Supplied material:
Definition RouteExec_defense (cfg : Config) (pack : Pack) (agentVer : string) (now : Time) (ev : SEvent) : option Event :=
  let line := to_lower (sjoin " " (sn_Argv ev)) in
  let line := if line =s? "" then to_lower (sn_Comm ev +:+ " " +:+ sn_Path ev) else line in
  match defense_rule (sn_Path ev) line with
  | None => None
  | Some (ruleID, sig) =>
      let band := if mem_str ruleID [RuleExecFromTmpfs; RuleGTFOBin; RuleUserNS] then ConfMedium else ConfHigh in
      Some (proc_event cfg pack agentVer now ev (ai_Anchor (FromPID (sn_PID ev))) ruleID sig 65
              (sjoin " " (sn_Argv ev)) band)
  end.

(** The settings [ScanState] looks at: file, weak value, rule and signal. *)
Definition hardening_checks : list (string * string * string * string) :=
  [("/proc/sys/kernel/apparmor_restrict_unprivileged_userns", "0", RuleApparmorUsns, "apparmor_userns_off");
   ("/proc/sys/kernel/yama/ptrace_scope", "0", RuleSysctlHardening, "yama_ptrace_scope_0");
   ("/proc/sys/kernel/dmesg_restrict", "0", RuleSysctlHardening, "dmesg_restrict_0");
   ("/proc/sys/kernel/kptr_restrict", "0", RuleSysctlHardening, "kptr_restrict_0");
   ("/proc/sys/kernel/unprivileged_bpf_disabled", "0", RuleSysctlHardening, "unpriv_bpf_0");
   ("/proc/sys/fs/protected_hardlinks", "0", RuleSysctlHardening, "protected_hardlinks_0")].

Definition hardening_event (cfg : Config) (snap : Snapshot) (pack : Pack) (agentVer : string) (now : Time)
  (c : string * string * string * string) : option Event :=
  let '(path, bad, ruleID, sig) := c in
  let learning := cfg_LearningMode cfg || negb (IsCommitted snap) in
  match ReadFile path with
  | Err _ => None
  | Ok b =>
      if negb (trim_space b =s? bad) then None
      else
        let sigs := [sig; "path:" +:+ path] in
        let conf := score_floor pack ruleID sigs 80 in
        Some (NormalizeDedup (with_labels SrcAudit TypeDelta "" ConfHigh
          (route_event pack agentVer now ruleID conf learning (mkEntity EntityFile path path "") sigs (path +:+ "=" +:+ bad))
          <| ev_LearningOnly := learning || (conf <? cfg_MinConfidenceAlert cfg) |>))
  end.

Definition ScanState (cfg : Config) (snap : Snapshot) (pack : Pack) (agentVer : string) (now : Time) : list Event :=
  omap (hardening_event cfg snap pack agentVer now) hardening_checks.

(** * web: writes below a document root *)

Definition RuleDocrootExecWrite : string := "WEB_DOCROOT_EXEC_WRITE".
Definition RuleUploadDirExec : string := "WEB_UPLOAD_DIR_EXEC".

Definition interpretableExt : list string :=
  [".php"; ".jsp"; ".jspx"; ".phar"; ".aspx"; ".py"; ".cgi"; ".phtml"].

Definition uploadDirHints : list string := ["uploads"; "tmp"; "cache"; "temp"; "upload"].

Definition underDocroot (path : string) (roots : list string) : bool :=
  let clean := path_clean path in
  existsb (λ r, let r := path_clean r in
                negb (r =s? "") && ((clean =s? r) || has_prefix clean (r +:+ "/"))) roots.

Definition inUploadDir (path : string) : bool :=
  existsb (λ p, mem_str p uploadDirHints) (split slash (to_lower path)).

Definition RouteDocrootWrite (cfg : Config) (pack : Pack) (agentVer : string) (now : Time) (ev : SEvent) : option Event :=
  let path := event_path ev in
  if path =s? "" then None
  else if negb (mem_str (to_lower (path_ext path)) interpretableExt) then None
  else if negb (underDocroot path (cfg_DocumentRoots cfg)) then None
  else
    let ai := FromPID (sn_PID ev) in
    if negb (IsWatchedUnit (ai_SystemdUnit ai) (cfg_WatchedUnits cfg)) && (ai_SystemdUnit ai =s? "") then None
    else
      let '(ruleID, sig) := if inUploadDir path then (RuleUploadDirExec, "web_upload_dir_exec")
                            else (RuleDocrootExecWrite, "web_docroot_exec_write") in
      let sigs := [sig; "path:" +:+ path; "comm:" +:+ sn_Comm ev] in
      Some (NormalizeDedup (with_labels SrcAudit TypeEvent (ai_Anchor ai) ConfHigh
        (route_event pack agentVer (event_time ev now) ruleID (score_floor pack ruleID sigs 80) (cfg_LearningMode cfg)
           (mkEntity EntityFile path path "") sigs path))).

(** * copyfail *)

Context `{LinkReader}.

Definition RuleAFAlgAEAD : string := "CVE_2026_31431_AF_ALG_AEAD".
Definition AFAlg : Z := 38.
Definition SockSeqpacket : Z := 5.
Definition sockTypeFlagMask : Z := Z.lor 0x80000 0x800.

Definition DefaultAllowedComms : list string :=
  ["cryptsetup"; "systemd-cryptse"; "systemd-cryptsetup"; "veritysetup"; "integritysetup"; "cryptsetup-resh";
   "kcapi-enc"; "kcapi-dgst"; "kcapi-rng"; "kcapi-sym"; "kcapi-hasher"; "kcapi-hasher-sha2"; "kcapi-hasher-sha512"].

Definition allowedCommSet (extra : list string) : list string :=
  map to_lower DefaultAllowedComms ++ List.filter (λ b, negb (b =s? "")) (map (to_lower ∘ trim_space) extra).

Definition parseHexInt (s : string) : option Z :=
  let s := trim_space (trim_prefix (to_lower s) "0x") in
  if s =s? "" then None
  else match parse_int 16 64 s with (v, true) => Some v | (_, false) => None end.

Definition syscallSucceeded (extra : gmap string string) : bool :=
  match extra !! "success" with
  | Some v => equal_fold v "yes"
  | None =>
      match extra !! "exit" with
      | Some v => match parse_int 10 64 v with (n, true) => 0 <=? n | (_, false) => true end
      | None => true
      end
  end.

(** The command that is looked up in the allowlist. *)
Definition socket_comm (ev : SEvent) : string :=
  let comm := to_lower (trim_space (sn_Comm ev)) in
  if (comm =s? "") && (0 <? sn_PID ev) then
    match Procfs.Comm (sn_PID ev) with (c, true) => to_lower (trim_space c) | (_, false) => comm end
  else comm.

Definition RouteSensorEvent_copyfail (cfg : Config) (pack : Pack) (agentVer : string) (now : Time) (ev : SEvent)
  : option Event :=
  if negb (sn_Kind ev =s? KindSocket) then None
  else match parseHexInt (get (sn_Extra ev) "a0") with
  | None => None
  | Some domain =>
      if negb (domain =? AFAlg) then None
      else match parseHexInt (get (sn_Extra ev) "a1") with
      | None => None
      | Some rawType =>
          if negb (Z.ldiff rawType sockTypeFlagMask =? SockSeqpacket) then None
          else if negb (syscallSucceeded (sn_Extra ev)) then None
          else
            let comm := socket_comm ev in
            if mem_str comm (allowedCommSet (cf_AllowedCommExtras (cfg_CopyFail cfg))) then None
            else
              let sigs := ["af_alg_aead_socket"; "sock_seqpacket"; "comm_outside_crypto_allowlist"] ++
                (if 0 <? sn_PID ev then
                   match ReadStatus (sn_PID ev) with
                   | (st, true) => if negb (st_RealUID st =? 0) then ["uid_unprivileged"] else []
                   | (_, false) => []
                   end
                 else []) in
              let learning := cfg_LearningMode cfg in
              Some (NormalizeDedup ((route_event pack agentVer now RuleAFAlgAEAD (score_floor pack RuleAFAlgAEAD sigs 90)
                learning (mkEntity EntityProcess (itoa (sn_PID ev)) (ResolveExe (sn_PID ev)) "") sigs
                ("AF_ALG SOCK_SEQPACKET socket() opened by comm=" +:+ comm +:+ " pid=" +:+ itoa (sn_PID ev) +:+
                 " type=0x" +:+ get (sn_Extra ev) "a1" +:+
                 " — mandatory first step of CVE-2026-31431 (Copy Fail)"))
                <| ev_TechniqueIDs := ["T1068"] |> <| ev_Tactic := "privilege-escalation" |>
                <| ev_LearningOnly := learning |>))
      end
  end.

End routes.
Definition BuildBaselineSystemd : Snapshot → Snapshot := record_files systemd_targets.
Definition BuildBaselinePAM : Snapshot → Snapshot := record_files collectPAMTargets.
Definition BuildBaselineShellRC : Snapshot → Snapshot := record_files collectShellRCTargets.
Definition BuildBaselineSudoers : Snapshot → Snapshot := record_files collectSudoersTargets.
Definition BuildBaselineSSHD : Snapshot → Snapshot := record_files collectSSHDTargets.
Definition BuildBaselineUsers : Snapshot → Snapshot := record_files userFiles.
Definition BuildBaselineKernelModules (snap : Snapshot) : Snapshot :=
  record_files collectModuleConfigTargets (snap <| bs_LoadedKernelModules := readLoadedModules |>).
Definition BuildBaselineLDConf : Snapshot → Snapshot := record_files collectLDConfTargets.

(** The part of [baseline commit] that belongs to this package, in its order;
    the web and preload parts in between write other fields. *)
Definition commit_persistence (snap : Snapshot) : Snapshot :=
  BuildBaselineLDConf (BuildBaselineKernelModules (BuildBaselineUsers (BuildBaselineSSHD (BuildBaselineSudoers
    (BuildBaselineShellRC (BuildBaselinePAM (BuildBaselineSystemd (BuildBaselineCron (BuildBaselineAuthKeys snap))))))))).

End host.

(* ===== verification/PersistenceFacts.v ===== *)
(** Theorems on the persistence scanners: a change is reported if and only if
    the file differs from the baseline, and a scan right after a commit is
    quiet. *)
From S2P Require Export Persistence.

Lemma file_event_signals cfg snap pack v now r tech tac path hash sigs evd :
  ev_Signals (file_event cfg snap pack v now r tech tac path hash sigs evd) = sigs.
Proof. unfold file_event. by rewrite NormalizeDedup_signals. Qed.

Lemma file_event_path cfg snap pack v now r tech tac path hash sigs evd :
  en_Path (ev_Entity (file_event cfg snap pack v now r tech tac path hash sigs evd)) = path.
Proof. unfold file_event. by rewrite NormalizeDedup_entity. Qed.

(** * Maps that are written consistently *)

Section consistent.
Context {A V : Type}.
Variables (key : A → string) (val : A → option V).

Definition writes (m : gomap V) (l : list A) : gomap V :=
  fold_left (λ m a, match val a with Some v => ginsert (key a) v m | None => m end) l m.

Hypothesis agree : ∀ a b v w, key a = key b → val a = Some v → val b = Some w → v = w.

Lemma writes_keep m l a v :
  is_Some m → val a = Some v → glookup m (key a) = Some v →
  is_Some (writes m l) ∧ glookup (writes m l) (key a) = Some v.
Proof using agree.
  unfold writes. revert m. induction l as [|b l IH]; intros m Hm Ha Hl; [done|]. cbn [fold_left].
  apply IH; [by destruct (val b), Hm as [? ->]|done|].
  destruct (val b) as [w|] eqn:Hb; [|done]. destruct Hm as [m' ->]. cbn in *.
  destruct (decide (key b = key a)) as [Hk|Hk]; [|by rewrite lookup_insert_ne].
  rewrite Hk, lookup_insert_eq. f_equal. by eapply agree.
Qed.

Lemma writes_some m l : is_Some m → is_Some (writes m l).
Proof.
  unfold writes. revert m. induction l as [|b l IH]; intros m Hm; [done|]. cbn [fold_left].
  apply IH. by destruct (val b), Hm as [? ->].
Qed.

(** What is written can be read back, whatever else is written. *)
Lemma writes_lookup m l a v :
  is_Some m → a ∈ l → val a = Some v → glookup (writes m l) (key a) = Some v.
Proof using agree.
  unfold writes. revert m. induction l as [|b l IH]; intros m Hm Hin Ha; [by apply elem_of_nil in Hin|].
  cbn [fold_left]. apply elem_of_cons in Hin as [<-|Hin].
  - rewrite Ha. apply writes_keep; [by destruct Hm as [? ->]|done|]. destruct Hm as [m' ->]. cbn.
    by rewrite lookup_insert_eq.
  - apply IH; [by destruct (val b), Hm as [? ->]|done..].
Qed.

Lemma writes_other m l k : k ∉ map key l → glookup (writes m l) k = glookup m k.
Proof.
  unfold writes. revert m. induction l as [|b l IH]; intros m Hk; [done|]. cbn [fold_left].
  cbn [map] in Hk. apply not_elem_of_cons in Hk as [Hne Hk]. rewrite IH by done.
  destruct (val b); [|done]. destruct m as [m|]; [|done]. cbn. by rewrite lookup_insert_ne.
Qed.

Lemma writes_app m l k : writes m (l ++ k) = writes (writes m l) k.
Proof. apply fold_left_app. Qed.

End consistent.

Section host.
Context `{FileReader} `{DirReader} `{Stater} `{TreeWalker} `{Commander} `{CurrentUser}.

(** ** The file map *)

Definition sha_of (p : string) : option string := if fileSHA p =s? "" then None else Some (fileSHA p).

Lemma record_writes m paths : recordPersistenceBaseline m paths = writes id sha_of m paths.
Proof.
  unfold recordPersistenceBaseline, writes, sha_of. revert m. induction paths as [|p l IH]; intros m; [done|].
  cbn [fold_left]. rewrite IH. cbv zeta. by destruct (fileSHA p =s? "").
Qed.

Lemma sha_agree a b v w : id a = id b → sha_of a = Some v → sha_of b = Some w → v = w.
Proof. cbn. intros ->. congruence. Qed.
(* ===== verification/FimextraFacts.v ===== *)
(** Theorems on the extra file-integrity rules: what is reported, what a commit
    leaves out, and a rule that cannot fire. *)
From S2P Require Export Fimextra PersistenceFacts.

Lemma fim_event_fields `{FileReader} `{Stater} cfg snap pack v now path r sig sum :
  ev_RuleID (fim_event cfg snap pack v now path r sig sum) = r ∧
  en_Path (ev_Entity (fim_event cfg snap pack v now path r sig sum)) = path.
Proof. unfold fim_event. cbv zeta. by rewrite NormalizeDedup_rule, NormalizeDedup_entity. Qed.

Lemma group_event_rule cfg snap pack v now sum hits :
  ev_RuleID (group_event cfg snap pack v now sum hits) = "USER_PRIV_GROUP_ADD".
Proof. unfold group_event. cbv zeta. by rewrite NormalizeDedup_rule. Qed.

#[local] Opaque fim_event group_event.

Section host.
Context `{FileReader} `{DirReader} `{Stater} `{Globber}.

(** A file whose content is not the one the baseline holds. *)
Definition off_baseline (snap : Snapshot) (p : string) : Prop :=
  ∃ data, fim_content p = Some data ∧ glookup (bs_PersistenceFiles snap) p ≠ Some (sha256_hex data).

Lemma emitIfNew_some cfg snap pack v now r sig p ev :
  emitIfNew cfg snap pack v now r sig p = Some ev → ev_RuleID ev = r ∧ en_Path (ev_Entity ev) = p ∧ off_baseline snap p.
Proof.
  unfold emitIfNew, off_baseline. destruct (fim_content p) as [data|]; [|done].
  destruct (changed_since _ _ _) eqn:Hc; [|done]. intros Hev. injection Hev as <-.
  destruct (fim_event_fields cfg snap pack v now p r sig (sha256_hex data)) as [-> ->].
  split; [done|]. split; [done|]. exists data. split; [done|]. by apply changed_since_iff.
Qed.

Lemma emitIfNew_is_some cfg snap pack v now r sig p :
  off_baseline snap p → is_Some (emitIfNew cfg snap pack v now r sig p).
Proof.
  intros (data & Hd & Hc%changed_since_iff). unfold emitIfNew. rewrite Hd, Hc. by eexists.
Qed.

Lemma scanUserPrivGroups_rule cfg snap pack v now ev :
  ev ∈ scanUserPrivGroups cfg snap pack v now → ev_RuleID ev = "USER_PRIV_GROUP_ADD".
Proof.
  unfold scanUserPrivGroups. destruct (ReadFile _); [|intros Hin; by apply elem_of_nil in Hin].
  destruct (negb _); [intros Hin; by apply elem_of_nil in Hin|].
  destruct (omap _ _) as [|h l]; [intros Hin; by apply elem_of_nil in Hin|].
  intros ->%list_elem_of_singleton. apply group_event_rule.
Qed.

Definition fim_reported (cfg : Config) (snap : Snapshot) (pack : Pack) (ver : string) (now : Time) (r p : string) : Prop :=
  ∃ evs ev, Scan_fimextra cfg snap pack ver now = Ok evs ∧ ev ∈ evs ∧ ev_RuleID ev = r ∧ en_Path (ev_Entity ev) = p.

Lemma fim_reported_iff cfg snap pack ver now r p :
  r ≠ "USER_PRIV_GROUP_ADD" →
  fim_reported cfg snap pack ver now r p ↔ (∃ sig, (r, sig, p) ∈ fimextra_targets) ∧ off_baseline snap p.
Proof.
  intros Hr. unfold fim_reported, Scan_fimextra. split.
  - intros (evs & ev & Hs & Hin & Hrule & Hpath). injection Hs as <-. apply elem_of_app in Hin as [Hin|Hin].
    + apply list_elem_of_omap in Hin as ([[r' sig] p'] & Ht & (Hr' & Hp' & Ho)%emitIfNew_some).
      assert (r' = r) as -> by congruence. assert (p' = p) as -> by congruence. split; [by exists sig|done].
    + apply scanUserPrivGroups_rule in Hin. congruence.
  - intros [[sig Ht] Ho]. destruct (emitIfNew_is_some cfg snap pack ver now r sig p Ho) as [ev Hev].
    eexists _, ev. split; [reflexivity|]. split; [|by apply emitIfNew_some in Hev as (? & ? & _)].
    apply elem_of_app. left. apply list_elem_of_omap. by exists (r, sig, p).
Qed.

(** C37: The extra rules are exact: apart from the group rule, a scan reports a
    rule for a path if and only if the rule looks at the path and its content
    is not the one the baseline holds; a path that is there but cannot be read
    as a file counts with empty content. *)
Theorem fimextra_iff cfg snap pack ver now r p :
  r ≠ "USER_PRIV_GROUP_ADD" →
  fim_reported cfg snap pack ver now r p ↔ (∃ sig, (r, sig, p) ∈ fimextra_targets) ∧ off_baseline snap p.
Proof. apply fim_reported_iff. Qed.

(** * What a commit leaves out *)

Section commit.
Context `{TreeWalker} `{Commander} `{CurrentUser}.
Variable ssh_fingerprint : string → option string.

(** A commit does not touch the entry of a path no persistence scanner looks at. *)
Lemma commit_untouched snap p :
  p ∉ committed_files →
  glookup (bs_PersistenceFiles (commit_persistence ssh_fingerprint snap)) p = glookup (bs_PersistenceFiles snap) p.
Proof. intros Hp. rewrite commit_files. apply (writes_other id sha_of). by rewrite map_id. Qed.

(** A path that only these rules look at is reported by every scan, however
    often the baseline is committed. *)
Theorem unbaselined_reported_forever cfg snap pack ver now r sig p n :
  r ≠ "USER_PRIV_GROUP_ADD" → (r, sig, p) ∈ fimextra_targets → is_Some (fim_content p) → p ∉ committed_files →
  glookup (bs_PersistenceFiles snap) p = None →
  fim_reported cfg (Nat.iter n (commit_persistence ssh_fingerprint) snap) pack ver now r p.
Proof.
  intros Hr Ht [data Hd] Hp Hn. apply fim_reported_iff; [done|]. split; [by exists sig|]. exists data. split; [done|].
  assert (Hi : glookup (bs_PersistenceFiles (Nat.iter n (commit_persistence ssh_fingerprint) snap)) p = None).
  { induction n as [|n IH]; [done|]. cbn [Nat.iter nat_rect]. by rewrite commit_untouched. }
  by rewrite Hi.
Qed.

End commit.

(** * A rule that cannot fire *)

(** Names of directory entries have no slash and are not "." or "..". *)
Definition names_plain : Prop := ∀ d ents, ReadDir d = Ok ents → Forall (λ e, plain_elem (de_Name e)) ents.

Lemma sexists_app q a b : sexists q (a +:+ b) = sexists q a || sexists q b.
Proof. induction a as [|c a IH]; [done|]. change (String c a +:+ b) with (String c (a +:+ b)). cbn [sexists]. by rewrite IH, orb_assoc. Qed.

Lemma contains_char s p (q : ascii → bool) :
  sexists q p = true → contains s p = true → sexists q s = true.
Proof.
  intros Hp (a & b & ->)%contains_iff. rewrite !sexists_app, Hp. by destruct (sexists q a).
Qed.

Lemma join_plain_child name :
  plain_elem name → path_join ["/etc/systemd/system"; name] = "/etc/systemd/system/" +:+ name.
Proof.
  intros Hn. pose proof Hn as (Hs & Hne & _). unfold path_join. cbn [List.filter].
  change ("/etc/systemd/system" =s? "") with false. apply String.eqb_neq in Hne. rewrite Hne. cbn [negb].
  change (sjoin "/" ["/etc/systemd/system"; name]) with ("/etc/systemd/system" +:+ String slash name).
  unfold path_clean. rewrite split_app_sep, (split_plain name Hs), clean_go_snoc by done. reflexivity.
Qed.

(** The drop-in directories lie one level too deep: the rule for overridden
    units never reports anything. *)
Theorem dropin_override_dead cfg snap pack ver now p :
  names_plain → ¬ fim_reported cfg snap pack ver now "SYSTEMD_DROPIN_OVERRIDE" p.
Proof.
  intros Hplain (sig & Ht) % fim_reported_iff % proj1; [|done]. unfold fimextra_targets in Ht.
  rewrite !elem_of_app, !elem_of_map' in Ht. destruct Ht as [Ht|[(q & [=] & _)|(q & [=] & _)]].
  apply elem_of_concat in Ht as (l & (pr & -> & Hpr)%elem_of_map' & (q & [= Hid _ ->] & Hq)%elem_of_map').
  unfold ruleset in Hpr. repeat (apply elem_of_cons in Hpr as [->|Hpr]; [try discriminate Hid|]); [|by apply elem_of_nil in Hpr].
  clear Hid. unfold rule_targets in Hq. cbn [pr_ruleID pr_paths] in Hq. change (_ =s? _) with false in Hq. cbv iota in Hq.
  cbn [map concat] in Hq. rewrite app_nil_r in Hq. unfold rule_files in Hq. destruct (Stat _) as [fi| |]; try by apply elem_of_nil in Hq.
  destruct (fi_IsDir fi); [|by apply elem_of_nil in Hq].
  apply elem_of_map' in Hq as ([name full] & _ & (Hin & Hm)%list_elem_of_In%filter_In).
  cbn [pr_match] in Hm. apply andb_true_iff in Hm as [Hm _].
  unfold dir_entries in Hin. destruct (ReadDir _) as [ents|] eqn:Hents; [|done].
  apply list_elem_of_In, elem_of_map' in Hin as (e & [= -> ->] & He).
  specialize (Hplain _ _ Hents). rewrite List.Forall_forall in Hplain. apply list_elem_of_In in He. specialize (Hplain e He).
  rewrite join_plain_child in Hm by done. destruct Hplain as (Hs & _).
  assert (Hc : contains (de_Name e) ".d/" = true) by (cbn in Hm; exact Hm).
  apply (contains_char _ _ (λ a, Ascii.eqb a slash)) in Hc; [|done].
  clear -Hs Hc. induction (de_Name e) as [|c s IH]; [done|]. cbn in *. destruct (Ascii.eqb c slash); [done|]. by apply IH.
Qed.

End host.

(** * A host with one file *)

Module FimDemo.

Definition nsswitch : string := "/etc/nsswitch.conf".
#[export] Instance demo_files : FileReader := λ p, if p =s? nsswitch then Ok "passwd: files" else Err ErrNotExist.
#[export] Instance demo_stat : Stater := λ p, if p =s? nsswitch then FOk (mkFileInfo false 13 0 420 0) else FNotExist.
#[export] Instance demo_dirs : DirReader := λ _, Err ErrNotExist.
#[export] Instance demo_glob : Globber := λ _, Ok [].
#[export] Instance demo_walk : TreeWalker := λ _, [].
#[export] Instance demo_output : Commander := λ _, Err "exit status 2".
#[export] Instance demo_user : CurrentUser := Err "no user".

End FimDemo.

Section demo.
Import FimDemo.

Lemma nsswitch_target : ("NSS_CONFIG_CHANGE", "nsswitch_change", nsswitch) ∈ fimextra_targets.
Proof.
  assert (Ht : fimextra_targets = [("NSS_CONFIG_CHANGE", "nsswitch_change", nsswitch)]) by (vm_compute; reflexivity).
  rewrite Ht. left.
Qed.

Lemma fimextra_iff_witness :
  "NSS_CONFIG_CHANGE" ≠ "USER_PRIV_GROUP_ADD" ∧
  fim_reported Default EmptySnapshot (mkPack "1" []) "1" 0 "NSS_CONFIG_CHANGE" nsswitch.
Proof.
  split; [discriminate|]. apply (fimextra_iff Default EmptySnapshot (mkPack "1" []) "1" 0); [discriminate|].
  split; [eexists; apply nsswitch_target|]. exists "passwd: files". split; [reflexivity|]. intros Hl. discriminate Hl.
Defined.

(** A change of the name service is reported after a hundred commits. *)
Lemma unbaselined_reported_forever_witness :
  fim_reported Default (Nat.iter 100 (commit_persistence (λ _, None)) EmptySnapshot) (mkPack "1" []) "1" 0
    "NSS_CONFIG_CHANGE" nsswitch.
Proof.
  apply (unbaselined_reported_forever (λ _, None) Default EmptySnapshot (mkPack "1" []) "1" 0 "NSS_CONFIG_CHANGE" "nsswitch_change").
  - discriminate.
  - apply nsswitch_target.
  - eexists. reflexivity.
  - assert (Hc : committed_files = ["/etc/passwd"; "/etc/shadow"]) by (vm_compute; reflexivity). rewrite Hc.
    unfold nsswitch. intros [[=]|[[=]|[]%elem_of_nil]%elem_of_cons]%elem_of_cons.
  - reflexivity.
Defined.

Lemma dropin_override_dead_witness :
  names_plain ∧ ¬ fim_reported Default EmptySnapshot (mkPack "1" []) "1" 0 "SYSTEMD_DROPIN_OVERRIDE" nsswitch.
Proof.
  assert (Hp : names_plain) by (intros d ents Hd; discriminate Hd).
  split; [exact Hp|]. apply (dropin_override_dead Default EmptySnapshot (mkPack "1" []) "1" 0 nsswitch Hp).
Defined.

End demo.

Task requirements:
Beginning with the line above that contains "- intros [[sig", copy each line exactly up to and including the line that contains "(** C37: The", and go no further.

Result of the task:
  - intros [[sig Ht] Ho]. destruct (emitIfNew_is_some cfg snap pack ver now r sig p Ho) as [ev Hev].
    eexists _, ev. split; [reflexivity|]. split; [|by apply emitIfNew_some in Hev as (? & ? & _)].
    apply elem_of_app. left. apply list_elem_of_omap. by exists (r, sig, p).
Qed.

(** C37: The extra rules are exact: apart from the group rule, a scan reports a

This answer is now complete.